In a talk for TEDWomen 2017, which just went up online, she explained her “failed mission to find God.”
About two minutes into the talk, she mentions how, as an adult, she was “spiritually homeless.” So she went on her search for God… and the rest of the 16-minute speech is all about that journey.
But it was really difficult to take her seriously after those first two minutes because I kept wanting to ask, “Why the hell are you wasting your time?” Kumar has this assumption that somebody must have the truth, and that truth must be in the realm of supernatural nonsense. So it might be amusing to hear her talk about meeting a shaman in Peru, a tequila-drinking medium, a guy who chants into her “chakras,” and a famous Brazilian faith healer, but it also makes her sound incredibly gullible.
What was she hoping to find by chatting with a variety of deluded people?
Kumar says a couple of times in the speech how her goal was to keep an “open mind,” but as the cliché goes, she was so open-minded, her brain fell out.
She didn’t need to go on a worldwide spiritual journey to discover that bullshit artists were full of crap.
For example, when visiting “John of God,” the Brazilian faith healer, she talks about how she’s allowed to act as a proxy for friends who can’t visit him, which is why her inbox was full of emails from friends listing things they needed fixed. While you’re rolling your eyes at all that, check out how she brings up her friends’ variation on Pascal’s Wager:
… they gave me full addresses, with, like, apartment numbers and zip codes, as if John of God was going to stop by their house and see them in person or send along a package. It was as if, in the highly unlikely event that their wishes were granted by John of God, they just wanted to make sure that they weren’t delivered to the wrong person or the wrong address. Even if they didn’t believe, they were hedging their bets.
This is the sort of irrational thinking that Oprah might celebrate, but reasonable people should ignore. I get that people need hope, and that some of them are desperate for help, but how the hell does a lawyer for Google throw all her education out the window and take a stack of emails to a charlatan in another country so he can supposedly make everybody’s problems better?

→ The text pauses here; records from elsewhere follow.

(** [base] is what was reserved of each list at the start. *)
Record Inv (base : string -> reservations) (Gs : list ghost) (s : shared (St:=St)) : Prop := {
  inv_settings : settings_ok s;
  inv_contents : contents_ok s;
  inv_rnd : bytes_ok (rnd s);
  inv_own : NoDup (concat (map g_own Gs));
  inv_reserved : forall G ref, G ∈ Gs -> ref ∈ g_own G ->
    is_Some (view (store s) (ref_URI ref) !! Idx ref) /\ base (ref_URI ref) !! Idx ref = None;
  inv_old : forall u j, is_Some (base u !! j) -> is_Some (view (store s) u !! j);
  inv_seen : Forall (fun G => g_seen G <= count s (g_uri G)) Gs;
  inv_room : Forall (fun G => 0 <= g_room G <= allocateChunk) Gs;
  inv_count : forall uri l, listed uri l ->
    count s uri + total_room uri Gs <= Z.max (lim l + allocateChunk * (blen Gs - 1)) (Z.of_nat (size (base uri)));
  inv_known : Forall (fun G => first_full s (g_known G)) Gs
}.

Lemma total_room_cons u G Gs : total_room u (G :: Gs) = room_of G u + total_room u Gs.
Proof using. done. Qed.

Lemma total_room_insert u Gs i G G' :
  Gs !! i = Some G -> total_room u (<[i := G']> Gs) = total_room u Gs - room_of G u + room_of G' u.
Proof using.
  revert i; induction Gs as [|G1 Gs IH]; intros [|i] Hi; try done.
  - injection Hi as ->; change (<[0%nat:=G']> (G :: Gs)) with (G' :: Gs); rewrite !total_room_cons; lia.
  - change (<[S i:=G']> (G1 :: Gs)) with (G1 :: <[i:=G']> Gs); rewrite !total_room_cons, (IH i Hi); lia.
Qed.

Lemma total_room_bound u Gs :
  Forall (fun G => 0 <= g_room G <= allocateChunk) Gs -> 0 <= total_room u Gs <= allocateChunk * blen Gs.
Proof using.
  induction 1 as [|G Gs HG _ IH]; [done|].
  rewrite total_room_cons, blen_cons; unfold room_of; destruct (decide (g_uri G = u)); lia.
Qed.

Lemma room_of_bound G u : 0 <= g_room G <= allocateChunk -> 0 <= room_of G u <= g_room G.
Proof using. unfold room_of; destruct (decide (g_uri G = u)); lia. Qed.

(** The other calls' rooms. *)
Lemma total_room_others u Gs i G :
  Forall (fun G => 0 <= g_room G <= allocateChunk) Gs -> Gs !! i = Some G ->
  total_room u Gs - room_of G u <= allocateChunk * (blen Gs - 1).
Proof using.
  intros Hf; revert i; induction Hf as [|G1 Gs HG Hf IH]; intros [|i] Hi; cbn [total_room foldr lookup] in *; try done.
  - injection Hi as ->; rewrite blen_cons; pose proof (total_room_bound u Gs Hf); unfold total_room in *; lia.
  - rewrite blen_cons; specialize (IH i Hi); pose proof (room_of_bound G1 u HG); unfold total_room in *; lia.
Qed.

Lemma own_insert (Gs : list ghost) i G G' new :
  Gs !! i = Some G -> g_own G' = new ++ g_own G ->
  concat (map g_own (<[i := G']> Gs)) ≡ₚ new ++ concat (map g_own Gs).
Proof using.
  revert i; induction Gs as [|G1 Gs IH]; intros [|i] Hi Hown; try done.
  - injection Hi as ->; cbn; by rewrite Hown, app_assoc.
  - change (<[S i:=G']> (G1 :: Gs)) with (G1 :: <[i:=G']> Gs); cbn [map concat].
    rewrite (IH i Hi Hown), !app_assoc; apply Permutation_app_tail, Permutation_app_comm.
Qed.

Lemma learn_same G :
  g_own (learn G) = g_own G /\ g_uri (learn G) = g_uri G /\ g_room (learn G) = g_room G /\ g_seen (learn G) = g_seen G.
Proof using. unfold learn; destruct (find_list _ _); [|done]; by destruct (_ && _)%bool. Qed.

Lemma learn_ok s G : first_full s (g_known G) -> g_seen G <= count s (g_uri G) -> first_full s (g_known (learn G)).
Proof using.
  intros Hk Hseen; unfold learn; destruct (find_list (Lists a0) (g_uri G)) as [l|] eqn:Ef; [|done].
  destruct (bool_decide _ && _)%bool eqn:E; [|done]; bool_prop; cbn [g_known].
  match goal with H : Lists a0 !! _ = Some l |- _ => rename H into Hl end.
  destruct Hk as [_ Hk]; split; [by apply lookup_lt_Some in Hl|]; intros j l' Hj Hl'.
  destruct (decide (j = g_known G)) as [->|]; [|apply (Hk j); [lia|done]].
  rewrite Hl in Hl'; injection Hl' as <-; apply List.find_some in Ef as [_ ->%String.eqb_eq]; lia.
Qed.

(** Storing [new] indices of [uri] in place of what a call had room for. *)
Lemma Inv_store base Gs s i G st G1 G' uri new own :
  Inv base Gs s -> Gs !! i = Some G ->
  G1 = pay G (map (ref_of uri) own) (g_room G - g_room G1) -> G' = G1 \/ G' = learn G1 ->
  (forall u, view st u = if decide (u = uri) then reserve_all new (view (store s) u) else view (store s) u) ->
  NoDup new -> (forall j, j ∈ new -> view (store s) uri !! j = None) -> NoDup own -> own ⊆ new ->
  g_uri G = uri -> blen new <= g_room G - g_room G1 -> 0 <= g_room G1 ->
  (forall l, listed uri l -> Forall (fun idx => 0 <= idx < Size l) new) ->
  Inv base (<[i := G']> Gs) (set_store s st).
Proof using.
  intros [Hset Hcon Hrnd Hown Hres Hold0 Hseen Hroom Hcount Hknown] Hi HG1 HG' Hview Hnd Hnew Hndo Hsub Huri Hlen Hpos Hrange.
  assert (Hcnt : forall u, count (set_store s st) u = count s u + (if decide (u = uri) then blen new else 0)).
  { intros u; unfold count; cbn [store set_store]; rewrite Hview; destruct (decide (u = uri)) as [->|]; [|lia].
    rewrite reserve_all_size by done; unfold blen; lia. }
  assert (Hmono : forall u, count s u <= count (set_store s st) u).
  { intros u; rewrite Hcnt; pose proof (blen_nonneg new); destruct (decide (u = uri)); lia. }
  assert (Hfull : forall n, first_full s n -> first_full (set_store s st) n).
  { intros n [? Hn]; split; [done|]; intros j l Hj Hl; specialize (Hn j l Hj Hl); specialize (Hmono (URI l)); lia. }
  assert (Hold : forall u j, is_Some (view (store s) u !! j) -> is_Some (view st u !! j)).
  { intros u j Hj; rewrite Hview; destruct (decide (u = uri)) as [->|]; [|done].
    rewrite reserve_all_lookup; by destruct (decide (j ∈ new)). }
  assert (Hi' : G ∈ Gs) by (by eapply list_elem_of_lookup_2).
  assert (Hsame : g_own G' = g_own G1 /\ g_uri G' = g_uri G1 /\ g_room G' = g_room G1 /\ g_seen G' = g_seen G1)
    by (destruct HG' as [->| ->]; [done|apply learn_same]).
  destruct Hsame as (HoG & HuG & HrG & HsG).
  assert (Hown1 : g_own G1 = map (ref_of uri) own ++ g_own G) by (by rewrite HG1).
  assert (Hu1 : g_uri G1 = g_uri G) by (by rewrite HG1).
  assert (Hseen1 : g_seen G1 <= count (set_store s st) uri).
  { rewrite Forall_forall in Hseen; specialize (Hseen G Hi'); rewrite Huri in Hseen.
    assert (blen own <= blen new) by (unfold blen; apply inj_le, submseteq_length, NoDup_submseteq; done).
    rewrite HG1, Hcnt; cbn [g_seen pay]; destruct (decide (uri = uri)); [|done].
    unfold blen in *; rewrite length_map; lia. }
  assert (HroomG : 0 <= g_room G <= allocateChunk) by (rewrite Forall_forall in Hroom; by apply Hroom).
  split.
  - destruct Hset as (? & ? & Hc); split; [done|split; [done|]]; cbn [alloc set_store] in *.
    destruct (checked (alloc s)) as [c|]; [|done]; naive_solver.
  - intros u l idx status Hl; cbn [store set_store]; rewrite Hview.
    destruct (decide (u = uri)) as [->|]; [|by apply Hcon].
    rewrite reserve_all_lookup; destruct (decide (idx ∈ new)) as [Hin|]; [|by apply Hcon].
    intros [= <-]; specialize (Hrange l Hl); rewrite Forall_forall in Hrange; split; [by apply Hrange|].
    destruct Hl as [Hv _]; rewrite (mask_ones _ (valid_bits Hv)), Z.ones_equiv; unfold StatusValid.
    pose proof (Z.pow_pos_nonneg 2 (bits a0)); destruct (bits_cases _ (valid_bits Hv)) as [->|[->|[->| ->]]]; lia.
  - done.
  - rewrite own_insert; [|done|by rewrite HoG].
    apply NoDup_app; split; [|split; [|done]].
    + apply NoDup_fmap_2; [|done]; by intros x y [= ->].
    + intros ref (idx & -> & Hidx)%list_elem_of_fmap Hin; apply list_elem_of_In, in_concat in Hin.
      destruct Hin as (l & Hl%list_elem_of_In & Hin%list_elem_of_In).
      apply list_elem_of_fmap in Hl as (Ga & -> & HGa).
      destruct (Hres Ga _ HGa Hin) as [[v Hv] _]; cbn in Hv; rewrite Hnew in Hv; [done|by apply Hsub].
  - intros Ga ref HGa Hin; cbn [store set_store].
    destruct (elem_of_insert_cases _ _ _ _ HGa) as [->|HGa']; [|by destruct (Hres _ _ HGa' Hin); split; [apply Hold|]].
    rewrite HoG, Hown1 in Hin; apply elem_of_app in Hin as [Hin|Hin]; [|by destruct (Hres _ _ Hi' Hin); split; [apply Hold|]].
    apply list_elem_of_fmap in Hin as (idx & -> & Hidx); cbn [ref_URI Idx ref_of].
    rewrite Hview; destruct (decide (uri = uri)); [|done].
    rewrite reserve_all_lookup; destruct (decide (idx ∈ new)) as [|Hn]; [|exfalso; by apply Hn, Hsub].
    split; [eauto|]; destruct (base uri !! idx) as [v|] eqn:Eb; [|done].
    destruct (Hold0 uri idx ltac:(by rewrite Eb)) as [v' Hv']; by rewrite Hnew in Hv' by (by apply Hsub).
  - intros u j Hj; by apply Hold, Hold0.
  - apply Forall_insert; [|by rewrite HsG, HuG, Hu1, Huri].
    eapply Forall_impl; [exact Hseen|]; cbn; intros G2 ?; specialize (Hmono (g_uri G2)); lia.
  - apply Forall_insert; [done|]; pose proof (blen_nonneg new); lia.
  - intros u l Hl; specialize (Hcount u l Hl); rewrite Hcnt, (total_room_insert _ _ _ _ _ Hi).
    replace (blen (<[i:=G']> Gs)) with (blen Gs) by (unfold blen; by rewrite length_insert).
    unfold room_of; rewrite HuG, Hu1, Huri; destruct (decide (uri = u)) as [->|].
    + destruct (decide (u = u)); [lia|done].
    + destruct (decide (u = uri)); [congruence|lia].
  - assert (HkG : first_full (set_store s st) (g_known G1)).
    { rewrite HG1; cbn [g_known pay]; rewrite Forall_forall in Hknown; by apply Hfull, Hknown. }
    apply Forall_insert.
    + eapply Forall_impl; [exact Hknown|]; intros ? ?; by apply Hfull.
    + destruct HG' as [->| ->]; [done|]; apply learn_ok; [done|by rewrite Hu1, Huri].
Qed.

Kumar’s speech ends on a hopeful note, about how we all really want the same things and how we’re not so different after all. That’s nice. But reaching that conclusion didn’t require a spiritual journey to the middle of nowhere.
This is why it’s so frustrating when demographers lump atheists in with “spiritual” people who don’t belong to any faith, all under the umbrella of “Nones.” It muddies the waters. It makes no sense to lump people who know how to think critically with people who will believe damn near anything if it sounds good.